Their voluptuous forms entwined with clustering grapes and leaves, they
poured tipsy libations of red wine from golden chalices; while old
Silenus, god of drink, astride a donkey, applauded with maudlin joy.

Flint, however, had no eyes for this scene which would have gladdened a
voluptuary's heart--and which, for that reason was dear to Waldron--but
walked toward the huge, four-posted bed where Wally himself, now rather
paler than usual, with bloodshot eyes, was lying. This bed, despite the
fact that it had been transported all the way from Tours, France, and
that it once had belonged to an archbishop, had only too often witnessed
its owner's insomnia.

"Hm! You're a devil of a man to keep an appointment, aren't you?" Flint
sneered at the master of the house. "Eleven o'clock, and not up, yet!"

"Pardon me for remarking, my dear Flint," replied Waldron, stretching
himself between the silken sheets and reaching for a cigarette, "that
the appointment was not of my making. Also that I was up, last
night--this morning, rather--till three-thirty. And in the next place,
that scoundrel Hazeltine, trimmed me out of eighty-six thousand in four
hours--"

"Roulette again, you idiot?" demanded Flint.

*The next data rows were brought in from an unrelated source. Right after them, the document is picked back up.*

Lemma neutral_readSafeFile path p : neutral (readSafeFile (W := W) path p).
Proof.
  eapply neutral_acquire; [apply owns_openSafeFile|]. intros f. apply neutral_scoped. unfold stat_file. neutral_tac.
Qed.

Lemma neutral_writeAll fuel data f : neutral (writeAll (W := W) fuel data f).
Proof. unfold writeAll, writeAll_round. neutral_tac. Qed.
#[local] Hint Resolve neutral_writeAll : owns.

Lemma neutral_writeNewFile fuel path b m : neutral (writeNewFile (W := W) fuel path b m).
Proof.
  eapply neutral_acquire; [by apply owns_guarded_open|]. intros f. apply neutral_scoped. unfold fsync. neutral_tac.
Qed.

Lemma neutral_deferred {A} h (final : M W AgentError unit) (m : M W AgentError A) :
  neutral final -> owns h (fun _ => []) m -> owns h (fun _ => []) (deferred final m).
Proof.
  intros Hf Hm. unfold deferred. eapply owns_bind; [by apply (owns_attempt h (fun _ => []))|]. intros r.
  assert (neutral (do! final ;; lift r)) as Hn by (apply neutral_bind; [done|intros; apply owns_lift]). by destruct r.
Qed.

Lemma neutral_replaceConfigFile fuel path data p : neutral (replaceConfigFile (W := W) fuel path data p).
Proof.
  apply neutral_bind; [unfold resolved_parent; neutral_tac|]. intros d.
  eapply neutral_acquire; [by apply owns_guarded_open|]. intros parent. apply neutral_scoped.
  apply neutral_bind; [unfold check_directory, stat_file, geteuid; neutral_tac|]. intros _.
  eapply neutral_acquire; [by apply owns_guarded_open|]. intros original. apply neutral_scoped.
  apply neutral_bind; [unfold stat_file; neutral_tac|]. intros m. apply neutral_bind; [neutral_tac|]. intros _.
  apply neutral_bind; [unfold uuidString; neutral_tac|]. intros u.
  eapply neutral_acquire; [by apply owns_guarded_open|]. intros f.
  apply neutral_deferred; [unfold unlinkat; neutral_tac|].
  eapply owns_bind; [apply owns_kept; unfold fill_replacement, fchown, fchmod, fsync; neutral_tac|]. intros u1.
  apply (owns_bind [f] (fun _ => [])); [|intros u2; unfold stat_at, renameat, fsync; neutral_tac].
  intros s r s' HR. unfold close_checked, guarded in HR.
  apply bind_run in HR as [(c & s1 & (? & [= <-] & M & _)%prim_done & [-> ->]%lift_done)|[(e & Hp & _)|[[_ [=]]|[_ [=]]]]].
  2: by apply prim_done in Hp as (? & ? & _).
  eexists. split; [exact M|]. intros g. cbn. destruct c; cbn; lia.
Qed.
End Reading.

(** ** Replacing a configuration

    A directory and its files, as the calls of one process show them: the
    descriptor the directory is open at, where its names lead, what the files
    hold, which of them are on the disk, which descriptors are files of it, and
    whether its names are on the disk. *)

Record folder : Type := Folder {
  root : option fd;
  entries : gmap bytes N;
  texts : gmap N bytes;
  synced : gset N;
  handles : gmap fd N;
  settled : bool;
}.

(** The laws of a directory that only this process changes: a step is [None]
    when no such directory gives this answer. *)
Definition folder_step (st : folder) (e : event) : option folder :=
  match e with
  | EvOpen _ flags _ (Ok d) =>
      if decide (O_DIRECTORY ∈ flags) then
        Some (Folder (Some d) (entries st) (texts st) (synced st) (handles st) (settled st))
      else Some st
  | EvOpenat d n flags _ (Ok f) =>
      if decide (root st = Some d) then
        if decide (handles st !! f = None /\ root st <> Some f) then
          match entries st !! n with
          | Some i =>
              if decide (O_EXCL ∈ flags) then None
              else Some (Folder (root st) (entries st) (texts st) (synced st) (<[f := i]> (handles st)) (settled st))
          | None =>
              if decide (O_EXCL ∈ flags) then
                let i := fresh (dom (texts st)) in
                Some (Folder (root st) (<[n := i]> (entries st)) (<[i := []]> (texts st)) (synced st)
                        (<[f := i]> (handles st)) false)
              else None
          end
        else None
      else Some st
  | EvWrite f b (Ok k) =>
      match handles st !! f with
      | Some i =>
          Some (Folder (root st) (entries st) (<[i := default [] (texts st !! i) ++ take k b]> (texts st))
                  (synced st ∖ {[i]}) (handles st) (settled st))
      | None => Some st
      end
  | EvMac (EvFile (EvFsync f (Ok _))) =>
      match handles st !! f with
      | Some i =>
          Some (Folder (root st) (entries st) (texts st) ({[i]} ∪ synced st) (handles st) (settled st))
      | None =>
          if decide (root st = Some f) then
            Some (Folder (root st) (entries st) (texts st) (synced st) (handles st) true)
          else Some st
      end
  | EvClose f =>
      Some (Folder (root st) (entries st) (texts st) (synced st) (delete f (handles st)) (settled st))
  | EvMac (EvFile (EvRenameat d n d' n' (Ok _))) =>
      if decide (root st = Some d /\ root st = Some d') then
        match entries st !! n with
        | Some i => Some (Folder (root st) (<[n' := i]> (delete n (entries st))) (texts st) (synced st) (handles st) false)
        | None => None
        end
      else Some st
  | EvUnlinkat d n (Ok _) =>
      if decide (root st = Some d) then
        match entries st !! n with
        | Some _ => Some (Folder (root st) (delete n (entries st)) (texts st) (synced st) (handles st) false)
        | None => None
        end
      else Some st
  | _ => Some st
  end.

Fixpoint folder_run (st : folder) (evs : list event) : option folder :=
  match evs with
  | [] => Some st
  | e :: evs => match folder_step st e with Some st => folder_run st evs | None => None end
  end.

(** [name] leads to [old], or to [data] in full and on the disk. *)
Definition whole (name old data : bytes) (st : folder) : Prop :=
  exists i, entries st !! name = Some i /\
    (texts st !! i = Some old \/ (texts st !! i = Some data /\ i ∈ synced st)).

Create HintDb stages discriminated.

(** What follows is relative to the folder that a run starts in. *)
Section Replace.
Context `{Kernel W} `{MacFiles W} `{FileURL}.
Context (name old data : bytes) (E0 : gmap bytes N) (T0 : gmap N bytes) (i0 : N).
Context (Hname : E0 !! name = Some i0) (Hold : T0 !! i0 = Some old).

#[local] Instance whole_decision st : Decision (whole name old data st).
Proof.
  destruct (entries st !! name) as [i|] eqn:E.
  - destruct (decide (texts st !! i = Some old \/ (texts st !! i = Some data /\ i ∈ synced st))) as [Hw|Hw].
    + left. by exists i.
    + right. intros (j & Ej & Hj). by simplify_eq.
  - right. intros (j & Ej & _). by simplify_eq.
Defined.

"And in conclusion," said Wally, "that the bigness of my head and the
brown taste in my mouth are such as no 'soda and sermons, the morning
after' can possibly alleviate. So you understand my dalliance.

"Damn those workmen!" he exclaimed, with sudden irritation, as a louder
chattering of pneumatic riveters from the new building all at once
clattered in at the window. "A free country, eh? And men are permitted
to make _that_ kind of a racket when a fellow wants to sleep! By God, if
I--"

"Drop that, Wally, and get up!" commanded Flint. "There's no time for
this kind of thing today. Herzog has just informed me his experiments
have brought results. We're going down to Oakwood Heights to sea a few
things for ourselves. And the quicker you get dressed and in your right
mind, the better. Come along, I tell you!"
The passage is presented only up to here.